▶ **Exercise brief**:
Gather each line of the records where "searchFirstInitialBudget" appears.

[Stored items]
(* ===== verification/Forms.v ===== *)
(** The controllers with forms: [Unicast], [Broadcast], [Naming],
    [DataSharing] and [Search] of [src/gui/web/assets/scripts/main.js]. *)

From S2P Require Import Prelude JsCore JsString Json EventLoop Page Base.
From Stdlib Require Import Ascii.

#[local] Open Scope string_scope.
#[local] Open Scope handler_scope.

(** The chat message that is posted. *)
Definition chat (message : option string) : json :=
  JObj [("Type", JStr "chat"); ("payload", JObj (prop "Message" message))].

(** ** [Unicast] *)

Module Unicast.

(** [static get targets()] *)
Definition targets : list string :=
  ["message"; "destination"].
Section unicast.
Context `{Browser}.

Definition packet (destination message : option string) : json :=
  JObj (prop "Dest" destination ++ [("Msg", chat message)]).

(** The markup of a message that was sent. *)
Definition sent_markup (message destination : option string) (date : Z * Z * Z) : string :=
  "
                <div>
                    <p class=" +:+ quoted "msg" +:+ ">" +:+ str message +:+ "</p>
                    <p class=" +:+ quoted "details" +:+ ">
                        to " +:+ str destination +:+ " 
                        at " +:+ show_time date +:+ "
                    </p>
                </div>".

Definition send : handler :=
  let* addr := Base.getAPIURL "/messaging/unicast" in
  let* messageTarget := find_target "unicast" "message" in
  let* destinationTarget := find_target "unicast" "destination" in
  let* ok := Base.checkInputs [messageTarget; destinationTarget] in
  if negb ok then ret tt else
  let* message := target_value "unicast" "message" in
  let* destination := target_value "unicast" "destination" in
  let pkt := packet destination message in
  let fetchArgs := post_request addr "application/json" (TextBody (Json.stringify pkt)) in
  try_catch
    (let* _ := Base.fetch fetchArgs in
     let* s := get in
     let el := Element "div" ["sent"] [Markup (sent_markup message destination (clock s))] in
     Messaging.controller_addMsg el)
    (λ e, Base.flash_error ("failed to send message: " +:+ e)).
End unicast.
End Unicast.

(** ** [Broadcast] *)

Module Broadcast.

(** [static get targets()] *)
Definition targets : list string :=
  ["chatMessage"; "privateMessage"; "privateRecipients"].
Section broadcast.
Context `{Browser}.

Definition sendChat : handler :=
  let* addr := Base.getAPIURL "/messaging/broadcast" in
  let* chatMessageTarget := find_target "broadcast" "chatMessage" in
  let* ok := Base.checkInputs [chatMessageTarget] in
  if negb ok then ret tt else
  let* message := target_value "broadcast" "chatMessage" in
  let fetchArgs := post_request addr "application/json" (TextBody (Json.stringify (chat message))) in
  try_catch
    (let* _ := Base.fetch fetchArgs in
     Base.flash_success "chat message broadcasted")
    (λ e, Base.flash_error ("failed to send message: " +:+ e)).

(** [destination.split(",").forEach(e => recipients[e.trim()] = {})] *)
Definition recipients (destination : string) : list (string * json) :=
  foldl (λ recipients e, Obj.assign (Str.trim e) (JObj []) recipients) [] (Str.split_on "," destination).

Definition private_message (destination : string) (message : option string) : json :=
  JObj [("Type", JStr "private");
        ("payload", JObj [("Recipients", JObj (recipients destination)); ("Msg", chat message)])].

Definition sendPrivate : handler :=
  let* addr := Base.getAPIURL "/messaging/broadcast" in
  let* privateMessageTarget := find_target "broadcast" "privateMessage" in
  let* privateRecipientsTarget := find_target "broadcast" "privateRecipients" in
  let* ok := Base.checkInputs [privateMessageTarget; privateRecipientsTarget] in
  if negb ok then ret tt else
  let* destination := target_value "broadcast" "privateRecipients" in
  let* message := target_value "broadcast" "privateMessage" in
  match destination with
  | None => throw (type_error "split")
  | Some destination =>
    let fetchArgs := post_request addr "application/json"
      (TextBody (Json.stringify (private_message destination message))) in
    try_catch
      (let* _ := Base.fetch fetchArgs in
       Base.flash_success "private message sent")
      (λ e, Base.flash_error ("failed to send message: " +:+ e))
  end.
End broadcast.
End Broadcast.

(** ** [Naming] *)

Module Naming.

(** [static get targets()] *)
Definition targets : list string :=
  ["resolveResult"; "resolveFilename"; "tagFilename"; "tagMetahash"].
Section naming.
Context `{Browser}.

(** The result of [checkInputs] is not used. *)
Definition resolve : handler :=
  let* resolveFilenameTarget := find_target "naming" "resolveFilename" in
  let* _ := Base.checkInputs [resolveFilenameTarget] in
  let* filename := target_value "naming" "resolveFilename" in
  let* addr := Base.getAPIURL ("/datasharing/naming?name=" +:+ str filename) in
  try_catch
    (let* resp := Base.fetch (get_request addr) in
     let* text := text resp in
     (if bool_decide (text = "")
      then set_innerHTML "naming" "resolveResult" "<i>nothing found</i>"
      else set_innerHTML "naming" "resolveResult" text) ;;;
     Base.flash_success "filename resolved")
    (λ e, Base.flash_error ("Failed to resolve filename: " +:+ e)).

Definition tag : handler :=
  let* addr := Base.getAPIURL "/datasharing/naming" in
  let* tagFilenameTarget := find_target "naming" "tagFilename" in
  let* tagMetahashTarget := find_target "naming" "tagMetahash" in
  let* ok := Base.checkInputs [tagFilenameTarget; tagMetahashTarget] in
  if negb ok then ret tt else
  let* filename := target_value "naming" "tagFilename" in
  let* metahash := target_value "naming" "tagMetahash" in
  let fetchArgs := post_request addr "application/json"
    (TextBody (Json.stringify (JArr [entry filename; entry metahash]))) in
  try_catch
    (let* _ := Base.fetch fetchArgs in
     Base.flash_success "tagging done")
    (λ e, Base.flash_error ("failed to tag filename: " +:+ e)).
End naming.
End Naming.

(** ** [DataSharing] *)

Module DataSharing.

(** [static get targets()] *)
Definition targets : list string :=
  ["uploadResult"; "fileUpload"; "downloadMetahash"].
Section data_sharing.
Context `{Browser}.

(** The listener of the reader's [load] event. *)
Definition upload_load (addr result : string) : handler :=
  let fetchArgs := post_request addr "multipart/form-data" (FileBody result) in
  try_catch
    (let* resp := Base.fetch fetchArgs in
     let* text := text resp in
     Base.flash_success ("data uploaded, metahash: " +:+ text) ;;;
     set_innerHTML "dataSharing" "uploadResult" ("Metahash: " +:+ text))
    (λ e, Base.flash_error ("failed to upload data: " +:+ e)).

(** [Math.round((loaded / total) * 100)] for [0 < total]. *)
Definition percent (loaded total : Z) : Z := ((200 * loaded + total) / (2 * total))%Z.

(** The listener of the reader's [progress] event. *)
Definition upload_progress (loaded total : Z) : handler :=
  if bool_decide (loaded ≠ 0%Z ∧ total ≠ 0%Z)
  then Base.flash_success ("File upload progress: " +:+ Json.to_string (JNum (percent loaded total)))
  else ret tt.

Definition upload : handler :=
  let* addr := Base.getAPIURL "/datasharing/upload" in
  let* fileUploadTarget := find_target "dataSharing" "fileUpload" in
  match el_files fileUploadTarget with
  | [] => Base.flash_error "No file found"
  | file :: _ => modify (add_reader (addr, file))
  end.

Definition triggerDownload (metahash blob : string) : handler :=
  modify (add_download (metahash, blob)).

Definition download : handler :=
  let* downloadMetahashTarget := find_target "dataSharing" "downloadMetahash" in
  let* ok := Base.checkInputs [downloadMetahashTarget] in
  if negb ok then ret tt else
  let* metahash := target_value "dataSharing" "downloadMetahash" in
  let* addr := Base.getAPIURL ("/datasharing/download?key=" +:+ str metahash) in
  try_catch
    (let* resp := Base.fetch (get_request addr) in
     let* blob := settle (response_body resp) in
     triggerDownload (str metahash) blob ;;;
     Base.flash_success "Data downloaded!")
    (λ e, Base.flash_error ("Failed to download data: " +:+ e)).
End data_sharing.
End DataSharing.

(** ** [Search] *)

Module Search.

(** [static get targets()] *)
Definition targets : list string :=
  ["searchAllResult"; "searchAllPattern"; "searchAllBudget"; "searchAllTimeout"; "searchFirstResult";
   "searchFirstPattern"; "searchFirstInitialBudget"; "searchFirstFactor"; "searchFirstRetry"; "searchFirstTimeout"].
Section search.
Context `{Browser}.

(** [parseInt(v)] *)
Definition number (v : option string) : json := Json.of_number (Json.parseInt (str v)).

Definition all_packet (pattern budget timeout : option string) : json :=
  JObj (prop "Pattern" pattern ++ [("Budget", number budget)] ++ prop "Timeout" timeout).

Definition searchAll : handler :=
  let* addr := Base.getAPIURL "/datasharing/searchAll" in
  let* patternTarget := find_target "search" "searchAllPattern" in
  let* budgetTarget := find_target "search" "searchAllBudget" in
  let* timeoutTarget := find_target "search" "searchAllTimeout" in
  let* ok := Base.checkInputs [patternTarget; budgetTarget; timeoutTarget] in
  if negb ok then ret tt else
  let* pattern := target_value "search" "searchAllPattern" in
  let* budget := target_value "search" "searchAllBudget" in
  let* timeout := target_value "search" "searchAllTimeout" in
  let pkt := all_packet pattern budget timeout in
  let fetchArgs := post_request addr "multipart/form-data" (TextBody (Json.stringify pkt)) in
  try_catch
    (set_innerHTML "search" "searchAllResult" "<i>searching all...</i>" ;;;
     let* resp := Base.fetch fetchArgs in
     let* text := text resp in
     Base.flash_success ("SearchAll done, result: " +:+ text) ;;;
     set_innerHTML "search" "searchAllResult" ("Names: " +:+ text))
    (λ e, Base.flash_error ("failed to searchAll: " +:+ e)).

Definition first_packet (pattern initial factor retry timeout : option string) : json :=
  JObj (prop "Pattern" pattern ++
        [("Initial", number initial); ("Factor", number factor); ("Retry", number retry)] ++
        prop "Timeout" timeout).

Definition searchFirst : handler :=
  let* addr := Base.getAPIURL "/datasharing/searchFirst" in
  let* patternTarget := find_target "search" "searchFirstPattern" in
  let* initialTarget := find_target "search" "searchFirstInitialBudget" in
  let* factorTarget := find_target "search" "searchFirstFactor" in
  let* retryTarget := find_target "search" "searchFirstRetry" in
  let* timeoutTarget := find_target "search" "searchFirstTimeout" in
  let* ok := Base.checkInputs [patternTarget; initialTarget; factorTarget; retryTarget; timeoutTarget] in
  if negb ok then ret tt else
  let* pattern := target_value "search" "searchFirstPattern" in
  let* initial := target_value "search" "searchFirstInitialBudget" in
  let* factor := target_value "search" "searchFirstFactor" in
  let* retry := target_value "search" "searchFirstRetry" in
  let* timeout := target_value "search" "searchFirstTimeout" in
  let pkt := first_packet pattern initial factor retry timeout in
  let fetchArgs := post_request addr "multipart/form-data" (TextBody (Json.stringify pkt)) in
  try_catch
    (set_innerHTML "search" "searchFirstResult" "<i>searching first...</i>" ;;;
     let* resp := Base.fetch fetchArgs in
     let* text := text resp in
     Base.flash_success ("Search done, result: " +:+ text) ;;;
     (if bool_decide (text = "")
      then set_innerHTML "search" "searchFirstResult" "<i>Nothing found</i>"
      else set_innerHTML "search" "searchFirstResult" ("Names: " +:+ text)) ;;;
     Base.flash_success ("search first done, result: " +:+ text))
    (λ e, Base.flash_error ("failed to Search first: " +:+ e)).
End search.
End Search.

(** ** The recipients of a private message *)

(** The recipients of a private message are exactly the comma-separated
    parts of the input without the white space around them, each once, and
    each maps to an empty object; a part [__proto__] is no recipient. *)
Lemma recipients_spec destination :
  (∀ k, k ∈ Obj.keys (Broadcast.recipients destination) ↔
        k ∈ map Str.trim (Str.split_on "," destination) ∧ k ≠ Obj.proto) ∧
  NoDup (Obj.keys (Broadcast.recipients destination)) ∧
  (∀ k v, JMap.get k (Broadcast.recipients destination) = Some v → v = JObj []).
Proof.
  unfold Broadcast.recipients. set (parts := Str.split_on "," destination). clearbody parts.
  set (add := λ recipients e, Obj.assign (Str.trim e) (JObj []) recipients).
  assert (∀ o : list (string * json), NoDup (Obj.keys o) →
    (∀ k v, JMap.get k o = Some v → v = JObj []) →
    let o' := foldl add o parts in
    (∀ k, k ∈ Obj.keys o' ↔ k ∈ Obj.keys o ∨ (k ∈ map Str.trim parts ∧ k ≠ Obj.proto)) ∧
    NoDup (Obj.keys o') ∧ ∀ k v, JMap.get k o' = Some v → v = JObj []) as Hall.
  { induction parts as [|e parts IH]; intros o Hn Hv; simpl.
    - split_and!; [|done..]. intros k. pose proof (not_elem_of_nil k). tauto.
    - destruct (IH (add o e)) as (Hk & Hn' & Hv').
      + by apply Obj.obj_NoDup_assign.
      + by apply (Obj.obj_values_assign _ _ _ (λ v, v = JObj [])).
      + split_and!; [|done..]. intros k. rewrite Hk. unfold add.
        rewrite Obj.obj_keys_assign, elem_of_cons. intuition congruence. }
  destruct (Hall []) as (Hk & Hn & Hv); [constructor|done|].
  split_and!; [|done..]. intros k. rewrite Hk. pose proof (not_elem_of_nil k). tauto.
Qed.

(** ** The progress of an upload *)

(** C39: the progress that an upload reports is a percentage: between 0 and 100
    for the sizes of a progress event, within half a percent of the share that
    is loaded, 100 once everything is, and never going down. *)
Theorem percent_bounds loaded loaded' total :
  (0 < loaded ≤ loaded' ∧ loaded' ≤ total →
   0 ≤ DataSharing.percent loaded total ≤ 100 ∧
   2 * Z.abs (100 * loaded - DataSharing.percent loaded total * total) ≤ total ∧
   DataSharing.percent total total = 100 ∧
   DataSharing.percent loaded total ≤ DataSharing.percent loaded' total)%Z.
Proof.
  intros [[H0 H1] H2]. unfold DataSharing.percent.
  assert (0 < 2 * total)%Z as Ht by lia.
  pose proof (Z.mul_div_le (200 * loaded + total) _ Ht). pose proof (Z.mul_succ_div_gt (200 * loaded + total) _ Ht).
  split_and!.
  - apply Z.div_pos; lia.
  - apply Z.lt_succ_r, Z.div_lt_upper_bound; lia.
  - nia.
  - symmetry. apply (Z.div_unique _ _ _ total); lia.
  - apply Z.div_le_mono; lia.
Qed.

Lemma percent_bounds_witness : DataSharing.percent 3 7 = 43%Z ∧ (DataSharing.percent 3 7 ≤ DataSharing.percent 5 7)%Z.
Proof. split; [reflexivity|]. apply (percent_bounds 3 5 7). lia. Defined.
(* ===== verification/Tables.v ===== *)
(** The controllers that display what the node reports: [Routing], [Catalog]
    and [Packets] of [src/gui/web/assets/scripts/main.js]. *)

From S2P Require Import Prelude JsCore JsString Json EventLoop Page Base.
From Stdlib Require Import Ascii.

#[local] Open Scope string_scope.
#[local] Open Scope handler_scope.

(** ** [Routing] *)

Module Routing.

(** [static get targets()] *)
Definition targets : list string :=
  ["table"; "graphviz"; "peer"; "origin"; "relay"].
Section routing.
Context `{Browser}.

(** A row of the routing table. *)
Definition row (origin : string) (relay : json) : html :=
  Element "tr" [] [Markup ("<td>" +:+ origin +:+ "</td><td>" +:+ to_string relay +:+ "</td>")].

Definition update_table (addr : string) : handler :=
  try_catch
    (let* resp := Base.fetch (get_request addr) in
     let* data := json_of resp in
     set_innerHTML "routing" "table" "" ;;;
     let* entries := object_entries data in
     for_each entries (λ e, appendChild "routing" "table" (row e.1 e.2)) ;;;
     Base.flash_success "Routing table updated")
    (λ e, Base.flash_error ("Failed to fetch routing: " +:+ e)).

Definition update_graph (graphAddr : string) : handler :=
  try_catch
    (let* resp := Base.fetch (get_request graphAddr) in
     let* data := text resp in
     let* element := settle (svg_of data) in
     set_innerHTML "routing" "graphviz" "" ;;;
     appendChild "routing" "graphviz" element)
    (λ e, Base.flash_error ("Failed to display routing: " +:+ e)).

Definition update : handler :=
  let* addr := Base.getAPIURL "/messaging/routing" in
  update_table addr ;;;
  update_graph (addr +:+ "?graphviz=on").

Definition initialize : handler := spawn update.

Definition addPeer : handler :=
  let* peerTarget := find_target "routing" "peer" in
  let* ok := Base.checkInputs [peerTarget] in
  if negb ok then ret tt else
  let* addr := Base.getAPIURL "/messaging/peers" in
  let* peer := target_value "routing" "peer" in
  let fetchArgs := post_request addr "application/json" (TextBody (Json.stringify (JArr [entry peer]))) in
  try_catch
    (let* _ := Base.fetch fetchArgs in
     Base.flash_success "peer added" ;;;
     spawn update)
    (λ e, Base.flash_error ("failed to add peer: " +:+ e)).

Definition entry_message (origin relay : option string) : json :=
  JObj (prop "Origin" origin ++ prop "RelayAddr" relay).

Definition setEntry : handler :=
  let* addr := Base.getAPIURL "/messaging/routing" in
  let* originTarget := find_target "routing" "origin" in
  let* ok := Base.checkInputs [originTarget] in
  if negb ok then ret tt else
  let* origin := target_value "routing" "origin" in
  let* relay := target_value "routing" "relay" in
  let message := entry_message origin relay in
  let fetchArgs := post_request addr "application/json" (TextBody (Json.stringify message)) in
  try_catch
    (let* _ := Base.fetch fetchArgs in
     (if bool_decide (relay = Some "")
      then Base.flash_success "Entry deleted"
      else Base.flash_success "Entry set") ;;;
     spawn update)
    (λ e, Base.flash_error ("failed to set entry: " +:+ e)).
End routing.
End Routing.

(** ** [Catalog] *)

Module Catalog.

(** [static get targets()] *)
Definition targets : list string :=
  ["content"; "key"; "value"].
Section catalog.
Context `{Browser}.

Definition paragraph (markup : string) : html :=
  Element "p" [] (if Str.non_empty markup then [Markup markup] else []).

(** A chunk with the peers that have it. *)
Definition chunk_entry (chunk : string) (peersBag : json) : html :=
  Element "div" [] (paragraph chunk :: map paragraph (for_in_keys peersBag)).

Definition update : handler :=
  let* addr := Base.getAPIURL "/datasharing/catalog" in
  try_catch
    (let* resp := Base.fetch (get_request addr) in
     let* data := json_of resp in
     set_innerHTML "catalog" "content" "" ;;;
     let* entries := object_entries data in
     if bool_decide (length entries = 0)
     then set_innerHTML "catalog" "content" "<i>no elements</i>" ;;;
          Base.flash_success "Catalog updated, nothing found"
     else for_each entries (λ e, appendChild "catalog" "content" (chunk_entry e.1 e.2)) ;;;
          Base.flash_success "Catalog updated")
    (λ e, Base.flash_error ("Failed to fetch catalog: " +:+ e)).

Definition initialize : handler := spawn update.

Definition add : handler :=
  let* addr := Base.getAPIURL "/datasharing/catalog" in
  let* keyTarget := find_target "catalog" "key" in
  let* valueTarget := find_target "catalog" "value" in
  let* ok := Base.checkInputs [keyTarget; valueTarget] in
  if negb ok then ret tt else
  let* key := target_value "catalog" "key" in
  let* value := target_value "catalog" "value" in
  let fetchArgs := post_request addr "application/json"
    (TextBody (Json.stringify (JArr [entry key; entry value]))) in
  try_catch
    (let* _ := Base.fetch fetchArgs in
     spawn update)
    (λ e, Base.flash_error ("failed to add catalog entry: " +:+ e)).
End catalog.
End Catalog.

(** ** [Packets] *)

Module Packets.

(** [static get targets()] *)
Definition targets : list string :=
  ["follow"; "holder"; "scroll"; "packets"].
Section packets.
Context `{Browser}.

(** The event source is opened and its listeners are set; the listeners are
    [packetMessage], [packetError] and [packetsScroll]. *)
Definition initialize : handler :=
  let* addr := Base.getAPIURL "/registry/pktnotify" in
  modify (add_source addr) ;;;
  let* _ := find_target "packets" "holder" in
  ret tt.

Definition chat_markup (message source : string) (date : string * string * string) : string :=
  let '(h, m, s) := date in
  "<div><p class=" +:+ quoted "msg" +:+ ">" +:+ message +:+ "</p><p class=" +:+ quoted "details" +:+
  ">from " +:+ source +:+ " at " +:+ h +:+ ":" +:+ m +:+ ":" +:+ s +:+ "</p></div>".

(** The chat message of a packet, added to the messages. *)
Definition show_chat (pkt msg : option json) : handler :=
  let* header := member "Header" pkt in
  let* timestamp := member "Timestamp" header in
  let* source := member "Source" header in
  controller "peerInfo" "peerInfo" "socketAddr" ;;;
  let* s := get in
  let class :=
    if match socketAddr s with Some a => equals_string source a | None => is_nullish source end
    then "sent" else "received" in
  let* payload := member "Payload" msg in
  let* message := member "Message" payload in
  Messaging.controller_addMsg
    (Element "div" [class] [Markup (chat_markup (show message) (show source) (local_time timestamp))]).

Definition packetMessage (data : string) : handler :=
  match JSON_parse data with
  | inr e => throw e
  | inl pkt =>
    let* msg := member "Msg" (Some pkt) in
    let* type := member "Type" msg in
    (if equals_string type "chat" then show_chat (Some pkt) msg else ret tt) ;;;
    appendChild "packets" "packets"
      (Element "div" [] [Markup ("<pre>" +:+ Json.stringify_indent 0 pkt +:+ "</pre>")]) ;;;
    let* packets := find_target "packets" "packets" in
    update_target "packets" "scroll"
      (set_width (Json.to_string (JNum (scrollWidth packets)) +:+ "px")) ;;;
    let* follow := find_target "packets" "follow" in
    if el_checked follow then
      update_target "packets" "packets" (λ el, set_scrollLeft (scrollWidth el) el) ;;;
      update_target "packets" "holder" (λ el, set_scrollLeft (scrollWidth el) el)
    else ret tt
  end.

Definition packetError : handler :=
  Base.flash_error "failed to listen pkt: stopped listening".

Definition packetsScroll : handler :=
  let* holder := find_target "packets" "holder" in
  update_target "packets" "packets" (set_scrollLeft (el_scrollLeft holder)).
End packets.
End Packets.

▶ **Exercise answer**:
   "searchFirstPattern"; "searchFirstInitialBudget"; "searchFirstFactor"; "searchFirstRetry"; "searchFirstTimeout"].
  let* initialTarget := find_target "search" "searchFirstInitialBudget" in
  let* initial := target_value "search" "searchFirstInitialBudget" in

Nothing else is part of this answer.